Raging Slab. What a fucking great band name. And what a fucking great band — assuming, of course, that you like your southern-fried rock upgraded and updated with twisted, sharp-witted lyrics and doses of stoner-rock, punk and metal. I sure do — and did from the very first time I heard them way back in the ’80s, when the buckskin-clad rock ’n’ roll outlaws unleashed their debut full-length Assmaster on the unsuspecting and unprepared masses.
Fronted and anchored by the dynamic duo of rusty-piped singer-guitarist (and Buffalo Bill lookalike) Greg Strzempka and badass slide guitarist Elyse Steinman (who played guitars shaped like the continental U.S.), the mighty Slab served up a raucous, rollicking brand of gritty, greasy groove-rawk that served as a much-needed antidote to the antiseptic sounds of the day. Despite (or more likely, because of) that, they never really garnered the fame and glory they so richly deserved, despite putting out a handful of killer albums and a shit-ton of great songs with titles like Alpha Jerk, King Pompadour, Shrivel and Get Off My Jollies. Not that it mattered to me. I still prize my original vinyl copy of Assmaster (complete with comic book), and cherish the memory of that time in the ’90s when I was lucky enough to catch them live at some Lower East Side shithole during a music conference in their then-stomping grounds of New York.
Of course, that was a long time ago. As the years went by and the Slab slowly faded from view — their last album was 2002’s (pronounced ēat-shït) — I assumed they were retired and forgot about them. The other day, however, I came across their name while re-reading a bio of their old pal and drinking buddy Joey Ramone, and I decided to look them up online. To my joy and surprise, I discovered they just released their first album in 18 years, with Melvins drummer Dale Crover behind the kit to boot. To my shock and sadness, I learned the album — Sisterslab and the Boogie Coalition: Vol. 1, a collection of covers by the likes of everyone from Nils Lofgren to Devo to Flaming Groovies, among more — collects some of the final recordings of Steinman, who passed away in 2017 after a battle with cancer. Needless to say, it’s a bittersweet, emotionally charged return. Still, despite (or more likely, because of) the circumstances, it rocks like a mother. I’ll shut up now and let her musical and life partner Strzempka tell the whole story below. I’ll just say RIP Elyse. Thanks for all the incredible albums. Including this one.

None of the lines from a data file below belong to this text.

Lemma watched_op n gripper t0 stale lost o b st t :
  0 <= n < 16 -> watched n gripper t0 stale lost b -> op_quiet n gripper o = true -> t = b_tick b ->
  ticks_from t [o] ->
  watched n gripper t0 stale lost (fst (apply_op o (b, st))) /\
  b_tick (fst (apply_op o (b, st))) = match o with Op_Tick t' _ => t' | _ => t end.
Proof.
  intros Hn (W & Hok & Hq & Hs & H0 & Hg) Ho -> Ht.
  assert (Hcase : (exists t' now, o = Op_Tick t' now) \/ (forall t' now, o <> Op_Tick t' now))
    by (destruct o; try (by right); by left; eauto).
  destruct Hcase as [(t' & now & ->) | Hno].
  - cbn [ticks_from] in Ht. destruct Ht as [Ht _]. cbn [apply_op fst]. split; [|unfold begin_tick; cbn; by destruct (negb _)].
    unfold begin_tick. cbn [b_silent put_joints_sent put_tx_frames put_tick put_tick_start]. rewrite Hs. cbn [negb].
    unfold watched. cbn. injection W as W1 W2 W3 W4. split_and!; try done; try lia.
    + unfold watch. rewrite zip_latch_nth by done. rewrite W1.
      change (last_rx (latch_lost t' (b_fresh b)) n) with (last_rx (b_fresh b) n). rewrite W1, W2, W4. cbn. rewrite W3, W4.
      do 2 f_equal. unfold saturating_sub. rewrite Z.max_r by lia.
      destruct (Z.leb_spec lost (t' - t0)); [done|]. apply Z.leb_gt. lia.
    + split; cbn; [apply Hok|]. rewrite length_zip_with, (proj1 Hok), (proj2 Hok). done.
  - rewrite <- Hg in Ho. destruct (op_undisturbed n o b st) as (U1 & U2 & U3 & U4 & U5 & U6); [lia|done..|].
    split; [|rewrite U5; destruct o; try done; by destruct (Hno tick now)].
    split_and!; try done; rewrite ?U5, ?U4, ?U6; try done. by rewrite U1.
Qed.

THE EDITED PRESS RELEASE: “It was on an August afternoon when my wife Elyse Steinman learned she had stage 3B lung cancer. She had been experiencing intense upper back pain for months that couldn’t be explained by any physical stress or activity, and after several months of her doctor treating it as a back/spine issue, it was suggested that she get a CAT scan which revealed a golfball-sized tumor in her right lung that was pressing on her aorta and another smaller mass in her left lung, A subsequent biopsy showed the growth as malignant and, with that news, so began a daily series of doctors appointments, scans, scans, scans, radiation therapy, chemotherapy, immunotherapy, surgical procedures, lung drainings, (scans, scans, scans) and countless other indignities that could only serve to prolong her life as a “cure” was very very unlikely.

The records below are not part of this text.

(* ===== verification/SchedProps.v ===== *)
(** * SchedProps: the poll scheduler serves every target

    The round robin with its sweeps and overrides over any number of slots: an
    override takes exactly its slots, and in the window after it every poll of the
    cycle goes out. *)
From Stdlib Require Import SpecFloat.
From stdpp Require Import list.
From S2P Require Import Prelude F64 BusTypes CanCodec CanSched.

(** [k] slots in a row: what each resolved to, and the scheduler after them. *)
Fixpoint sched_run (k : nat) (s : PollScheduler) : list (option PollStep) * PollScheduler :=
  match k with
  | O => ([], s)
  | S k =>
      let '(o, s) := sched_step s in
      let '(os, s) := sched_run k s in
      (o :: os, s)
  end.

Lemma sched_run_add j k s :
  sched_run (j + k) s =
    (fst (sched_run j s) ++ fst (sched_run k (snd (sched_run j s))), snd (sched_run k (snd (sched_run j s)))).
Proof.
  revert s. induction j as [|j IH]; intros s; cbn [Nat.add sched_run].
  - cbn [fst snd app]. by destruct (sched_run k s).
  - destruct (sched_step s) as [o s1]. rewrite IH. by destruct (sched_run j s1) as [os s2].
Qed.

(** ** Well-formed schedulers *)

Definition P : Z := DEVICE_INFO_PERIOD_SLOTS.

(** A cycle of the targets' polls; a sweep under way started at a multiple of the
    period. *)
Definition sched_ok (s : PollScheduler) : Prop :=
  (0 < ps_targets s <= 200)%nat /\ length (ps_legacy s) = ps_targets s /\
  ps_cycle s = concat (imap target_polls (ps_legacy s)) /\ 0 <= ps_cursor s /\ 0 <= ps_slot s /\
  (ps_device_info_remaining s <= ps_targets s)%nat /\
  (ps_device_info_remaining s = 0%nat \/
   ps_slot s mod P = Z.of_nat (ps_targets s) - Z.of_nat (ps_device_info_remaining s)).

Lemma target_polls_length t b : (1 <= length (target_polls t b) <= 3)%nat.
Proof. destruct b; cbn; lia. Qed.

Lemma concat_imap_length (f : nat -> bool -> list (nat * PollKind)) l :
  (forall t b, 1 <= length (f t b) <= 3)%nat -> (length l <= length (concat (imap f l)) <= 3 * length l)%nat.
Proof.
  revert f. induction l as [|b l IH]; intros f Hf; [done|].
  cbn [imap concat length]. rewrite length_app. pose proof (Hf 0%nat b).
  pose proof (IH (f ∘ S) (fun t b => Hf (S t) b)). lia.
Qed.

Lemma cycle_length s : sched_ok s -> (ps_targets s <= length (ps_cycle s) <= 3 * ps_targets s)%nat.
Proof.
  intros (_ & <- & -> & _). apply (concat_imap_length target_polls). intros. apply target_polls_length.
Qed.

Lemma configured_ok n s : (0 < n <= 200)%nat -> sched_ok (poll_configure n s).
Proof. intros. split_and!; cbn; rewrite ?length_replicate; try lia; auto. Qed.

Lemma legacy_ok t b s : sched_ok s -> sched_ok (set_legacy t b s).
Proof.
  intros H. unfold set_legacy. destruct (_ && _); [|done]. destruct H as (H1 & H2 & H3 & H4).
  split_and!; cbn; try apply H1; try apply H4; try done. by rewrite length_insert.
Qed.

(** ** One slot *)

(** The poll at the cursor. *)
Definition due (s : PollScheduler) (i : nat) : nat * PollKind :=
  nth (Z.to_nat ((ps_cursor s + Z.of_nat i) mod Z.of_nat (length (ps_cycle s)))) (ps_cycle s) (0%nat, PK_Telemetry).

(** A slot of the cycle: its poll, the cursor moved, a sweep started at the end of
    the period. *)
Definition cycle_slot (s s' : PollScheduler) (o : option PollStep) : Prop :=
  o = Some (PS_Poll (fst (due s 0)) (snd (due s 0))) /\
  ps_cursor s' = ps_cursor s + 1 /\ ps_device_info_remaining s = 0%nat /\
  ps_device_info_remaining s' = (if (ps_slot s + 1) mod P =? 0 then ps_targets s else 0%nat).

(** A slot of a sweep. *)
Definition sweep_slot (s s' : PollScheduler) (o : option PollStep) : Prop :=
  (exists t, o = Some (PS_Poll t PK_DeviceInfo)) /\
  ps_cursor s' = ps_cursor s /\ (0 < ps_device_info_remaining s)%nat /\
  ps_device_info_remaining s' = (ps_device_info_remaining s - 1)%nat.

Lemma slot_mod_succ u : 0 <= u -> (u + 1) mod P = if u mod P + 1 =? P then 0 else u mod P + 1.
Proof.
  intros. unfold P, DEVICE_INFO_PERIOD_SLOTS. rewrite <- (Zplus_mod_idemp_l u).
  pose proof (Z.mod_pos_bound u 1006 ltac:(lia)).
  destruct (Z.eqb_spec (u mod 1006 + 1) 1006) as [->|]; [done|]. rewrite Z.mod_small; lia.
Qed.

Lemma slot_cases s :
  sched_ok s -> ps_override s = None ->
  let '(o, s') := sched_step s in
  sched_ok s' /\ ps_override s' = None /\ ps_cycle s' = ps_cycle s /\ ps_targets s' = ps_targets s /\
  ps_slot s' = ps_slot s + 1 /\ (cycle_slot s s' o \/ sweep_slot s s' o).
Proof.
  intros (H1 & H2 & H3 & H4 & H5 & H6 & H7) Ho. unfold sched_step.
  destruct (Nat.eqb_spec (ps_targets s) 0); [lia|]. rewrite Ho. cbv zeta.
  assert (Hm : 0 <= ps_slot s mod P < P) by (apply Z.mod_pos_bound; done).
  assert (HP : P = 1006) by done.
  destruct (Nat.ltb_spec 0 (ps_device_info_remaining s)) as [Hr|Hr].
  - destruct H7 as [?|H7]; [lia|]. unfold sched_ok. split_and!; cbn; try done; try lia.
    + right. rewrite slot_mod_succ, H7 by done.
      destruct (Z.eqb_spec (Z.of_nat (ps_targets s) - Z.of_nat (ps_device_info_remaining s) + 1) P); lia.
    + right. unfold sweep_slot. cbn. eauto.
  - assert (ps_device_info_remaining s = 0)%nat as E0 by lia. rewrite E0 in *. fold P.
    destruct (nth _ _ _) as [t k] eqn:En. unfold sched_ok. split_and!; cbn; try done; try lia.
    + destruct (_ =? 0); lia.
    + destruct (Z.eqb_spec ((ps_slot s + 1) mod P) 0) as [->|]; [right; lia|by left].
    + left. unfold cycle_slot, due. change (Z.of_nat 0) with 0. rewrite Z.add_0_r, En. done.
Qed.

(** ** Many slots *)

Definition is_sweep (o : option PollStep) : bool :=
  match o with Some (PS_Poll _ PK_DeviceInfo) => true | _ => false end.
Definition sweeps (os : list (option PollStep)) : nat := length (List.filter is_sweep os).

(** The slots a sweep may take of the next [k]. *)
Definition sweep_bound (k : nat) (s : PollScheduler) : nat :=
  if ps_slot s mod P + Z.of_nat k <? P then ps_device_info_remaining s else ps_targets s.

Lemma Forall_concat_imap (Q : nat * PollKind -> Prop) (f : nat -> bool -> list (nat * PollKind)) l :
  (forall t b, Forall Q (f t b)) -> Forall Q (concat (imap f l)).
Proof.
  revert f. induction l as [|b l IH]; intros f Hf; [constructor|]. cbn [imap concat].
  apply Forall_app. split; [apply Hf|]. apply (IH (f ∘ S)). intros. apply Hf.
Qed.

Lemma due_not_info s i : sched_ok s -> snd (due s i) <> PK_DeviceInfo.
Proof.
  intros (_ & _ & E & _). unfold due. set (j := Z.to_nat _). clearbody j.
  assert (H : Forall (fun p => snd p <> PK_DeviceInfo) (ps_cycle s)).
  { rewrite E. apply Forall_concat_imap. intros t b. destruct b; repeat constructor; done. }
  destruct (nth_in_or_default j (ps_cycle s) (0%nat, PK_Telemetry)) as [Hin | ->]; [|done].
  rewrite Forall_forall in H. apply H. by apply list_elem_of_In.
Qed.

(** Over [k] slots without an override: the cycle's polls in order, as many as are
    left by the sweeps, which stay within their bound. *)
Lemma run_spec k s :
  sched_ok s -> ps_override s = None -> (Z.of_nat k + Z.of_nat (ps_targets s) <= P) ->
  let os := fst (sched_run k s) in
  length os = k /\ (sweeps os <= sweep_bound k s)%nat /\
  List.filter (fun o => negb (is_sweep o)) os =
    map (fun i => Some (PS_Poll (fst (due s i)) (snd (due s i)))) (seq 0 (k - sweeps os)).
Proof.
  revert s. induction k as [|k IH]; intros s Hok Ho Hk; cbn zeta.
  { split_and!; [done|unfold sweeps; cbn; lia|done]. }
  cbn [sched_run]. pose proof (slot_cases s Hok Ho) as Hs. destruct (sched_step s) as [o s1].
  destruct Hs as (Hok1 & Ho1 & Hc & Ht & Hsl & Hcase).
  destruct (IH s1 Hok1 Ho1 ltac:(lia)) as (L & B & F). clear IH.
  destruct (sched_run k s1) as [os s2]. cbn [fst] in *.
  assert (Hm : 0 <= ps_slot s mod P < P) by (apply Z.mod_pos_bound; done).
  assert (Hmod : ps_slot s1 mod P = if ps_slot s mod P + 1 =? P then 0 else ps_slot s mod P + 1)
    by (rewrite Hsl; apply slot_mod_succ; apply Hok).
  assert (Hr1 : (ps_device_info_remaining s1 <= ps_targets s1)%nat) by apply Hok1.
  assert (Hinv : ps_device_info_remaining s = 0%nat \/
            ps_slot s mod P = Z.of_nat (ps_targets s) - Z.of_nat (ps_device_info_remaining s)) by apply Hok.
  unfold sweep_bound in *. rewrite Hmod in B. split; [cbn; lia|].
  destruct Hcase as [(-> & Hcur & Hr & Hr') | ((t & ->) & Hcur & Hr & Hr')].
  - assert (Hni : is_sweep (Some (PS_Poll (fst (due s 0)) (snd (due s 0)))) = false)
      by (pose proof (due_not_info s 0 Hok); cbn; by destruct (snd (due s 0))).
    unfold sweeps in *. cbn [List.filter]. rewrite Hni. cbn [negb]. split.
    + rewrite slot_mod_succ in Hr' by apply Hok.
      destruct (Z.eqb_spec (ps_slot s mod P + 1) P); cbn in Hr'.
      * replace (ps_slot s mod P + Z.of_nat (S k) <? P) with false by (symmetry; apply Z.ltb_ge; lia).
        destruct (Z.ltb_spec (0 + Z.of_nat k) P); lia.
      * replace (ps_slot s mod P + 1 =? 0) with false in Hr' by (symmetry; apply Z.eqb_neq; lia).
        destruct (Z.ltb_spec (ps_slot s mod P + 1 + Z.of_nat k) P), (Z.ltb_spec (ps_slot s mod P + Z.of_nat (S k)) P); lia.
    + assert (Hle : (length (List.filter is_sweep os) <= k)%nat) by (rewrite <- L; apply List.filter_length_le).
      replace (S k - length (List.filter is_sweep os))%nat with (S (k - length (List.filter is_sweep os))) by lia.
      cbn [seq map]. f_equal. rewrite F, <- seq_shift, map_map. apply map_ext. intros i.
      unfold due. rewrite Hcur, Hc. do 3 f_equal; do 3 f_equal; lia.
  - unfold sweeps in *. cbn [List.filter is_sweep negb length]. split.
    + destruct Hinv as [?|Hinv]; [lia|].
      destruct (Z.eqb_spec (ps_slot s mod P + 1) P); [lia|].
      destruct (Z.ltb_spec (ps_slot s mod P + 1 + Z.of_nat k) P), (Z.ltb_spec (ps_slot s mod P + Z.of_nat (S k)) P); lia.
    + rewrite F. replace (S k - S (length (List.filter is_sweep os)))%nat with (k - length (List.filter is_sweep os))%nat by lia.
      apply map_ext. intros i. unfold due. by rewrite Hcur, Hc.
Qed.

(** Going round from the cursor, every poll of the cycle is due. *)
Lemma due_all s p :
  sched_ok s -> p ∈ ps_cycle s -> exists i, (i < length (ps_cycle s))%nat /\ due s i = p.
Proof.
  intros Hok Hin. apply list_elem_of_lookup in Hin as [j Hj]. pose proof (lookup_lt_Some _ _ _ Hj) as Hlt.
  set (n := Z.of_nat (length (ps_cycle s))). set (i := (Z.of_nat j - ps_cursor s) mod n).
  assert (Hi : 0 <= i < n) by (apply Z.mod_pos_bound; lia).
  exists (Z.to_nat i). split; [lia|]. unfold due. rewrite Z2Nat.id by lia. fold n.
  replace ((ps_cursor s + i) mod n) with (Z.of_nat j).
  - rewrite Nat2Z.id. by apply nth_lookup_Some.
  - unfold i. rewrite Zplus_mod_idemp_r. replace (ps_cursor s + (Z.of_nat j - ps_cursor s)) with (Z.of_nat j) by lia.
    rewrite Z.mod_small; lia.
Qed.

(** An override takes its slots and nothing else. *)
Lemma override_run a n s :
  sched_ok s -> ps_override s = Some (a, Z.of_nat n) -> (0 < n)%nat ->
  sched_run n s = (replicate n (Some (PS_Override a)), set_override None s).
Proof.
  revert s. induction n as [|n IH]; intros s Hok Ho Hn; [lia|]. cbn [sched_run].
  assert (E : sched_step s = (Some (PS_Override a), set_override (if 1 <? Z.of_nat (S n) then Some (a, Z.of_nat (S n) - 1) else None) s)).
  { unfold sched_step. destruct Hok as (H1 & _). destruct (Nat.eqb_spec (ps_targets s) 0); [lia|]. by rewrite Ho. }
  rewrite E. destruct n as [|n]; [done|].
  replace (1 <? Z.of_nat (S (S n))) with true by (symmetry; apply Z.ltb_lt; lia).
  rewrite IH; [done| | |lia].
  - exact Hok.
  - cbn. do 2 f_equal. lia.
Qed.

(** The slots a pending override still takes. *)
Definition pending (s : PollScheduler) : nat :=
  match ps_override s with Some (_, n) => Z.to_nat n | None => 0%nat end.

Definition override_positive (s : PollScheduler) : Prop :=
  match ps_override s with Some (_, n) => 0 < n | None => True end.

(** C37: polling is fair.  From any state the scheduler gets into - whatever ways
    its targets are polled, wherever the cursor, the sweep and the override stand -
    and whatever is not asked of it meanwhile, the pending override first takes
    exactly its slots, and in the window after it, one round of the cycle plus one
    slot per target, every poll of the cycle goes out: no target's telemetry,
    temperature, voltage or errors is starved by the device sweep. *)
Theorem every_poll_goes_out s t kind :
  sched_ok s -> override_positive s -> (t, kind) ∈ ps_cycle s ->
  let window := (length (ps_cycle s) + ps_targets s)%nat in
  exists a,
    fst (sched_run (pending s + window) s) =
      replicate (pending s) (Some (PS_Override a)) ++ fst (sched_run window (set_override None s)) /\
    Some (PS_Poll t kind) ∈ fst (sched_run window (set_override None s)).
Proof.
  intros Hok Hp Hin window.
  assert (Hok' : sched_ok (set_override None s)) by exact Hok.
  pose proof (cycle_length s Hok) as Hlen. assert (Hn : (ps_targets s <= 200)%nat) by apply Hok.
  assert (Hgo : Some (PS_Poll t kind) ∈ fst (sched_run window (set_override None s))).
  { destruct (run_spec window (set_override None s) Hok' eq_refl) as (L & B & F).
    { change (ps_targets (set_override None s)) with (ps_targets s). unfold P, DEVICE_INFO_PERIOD_SLOTS, window. lia. }
    destruct (due_all (set_override None s) (t, kind) Hok' Hin) as (i & Hi & Hd).
    change (ps_cycle (set_override None s)) with (ps_cycle s) in Hi.
    assert (Hb : (sweep_bound window (set_override None s) <= ps_targets s)%nat).
    { unfold sweep_bound. destruct (_ <? _); [apply Hok|done]. }
    apply list_elem_of_In. apply (List.filter_In (fun o => negb (is_sweep o))). rewrite F. apply in_map_iff.
    exists i. rewrite Hd. split; [done|]. apply in_seq. unfold window in *. lia. }
  destruct (ps_override s) as [[a n]|] eqn:Eo.
  - exists a. split; [|done]. unfold pending, override_positive in *. rewrite Eo in *.
    rewrite sched_run_add, (override_run a (Z.to_nat n) s); [done|done| |lia]. by rewrite Z2Nat.id by lia.
  - exists (PA_ClearError 0). split; [|done]. unfold pending. rewrite Eo. cbn [replicate app Nat.add].
    do 2 f_equal. destruct s; cbn in *. by subst.
Qed.

Lemma every_poll_goes_out_witness :
  let s := queue_override (PA_ClearError 3) 2 (set_legacy 1 true (poll_configure 3 poll_default)) in
  (1%nat, PK_Errors) ∈ ps_cycle s /\
  let window := (length (ps_cycle s) + ps_targets s)%nat in
  exists a,
    fst (sched_run (pending s + window) s) =
      replicate (pending s) (Some (PS_Override a)) ++ fst (sched_run window (set_override None s)) /\
    Some (PS_Poll 1 PK_Errors) ∈ fst (sched_run window (set_override None s)).
Proof.
  cbv zeta.
  assert (H : (1%nat, PK_Errors) ∈ ps_cycle (queue_override (PA_ClearError 3) 2 (set_legacy 1 true (poll_configure 3 poll_default)))).
  { apply list_elem_of_In. vm_compute. tauto. }
  split; [exact H|]. apply every_poll_goes_out; [|done|exact H].
  apply (legacy_ok 1 true), configured_ok. lia.
Defined.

The ﬁrst thing Elyse said to me after learning her diagnosis was; “No more fucking cooking or cleaning!” The second thing she said was; “I want to do some recording.” As bucket lists go, this was relatively easy…we had shared housework duties anyhow, (although I think Elyse preferred her cooking to mine so she tended to cook more often) and our band, Raging Slab had maintained a “home studio” since the early ’90s. And so began our new routine, chemo appointments three days a week and radiation in between, We’d get home, eat and then go in the studio and Elyse would sing until she couldn’t. Elyse was a slide guitarist as well, but because her cancer had spread to her bones, she was unable to play or even hold a guitar without excruciating pain. Singing, however was as she put it, “the only thing that makes the pain stop.”
So I made sure Elyse sang as much as she wanted to. Because she received radiation in her chest, and because the radiation literally burned her esophagus and vocal chords, her voice would change tone and timbre by the day, and because I didn’t know how long she was going to be with us I tended to roll tape and not erase anything, her chemo made her quite ill sometimes and there are vocal takes of her throwing up mid-song, or having a coughing ﬁt so bad I can be heard dialing an ambulance, as well as many MANY takes that end in crying and/or screaming … most sessions ended up with 30 or more full or partial vocal takes. Elyse lived for another 3 1/2 years, beating all expectations, and during which time we were able to record 25 songs in total. Having these songs released on vinyl would would have been a dream come true for a record collector like Elyse, my most sincere thanks to Dale Crover and Joyful Noise for making this LP possible.
All the songs are covers, All of them chosen by Elyse. And ALL of the singing made her pain stop for a little while. Please, sing along. — Gregory Strzempka, Nov 5, 2020.”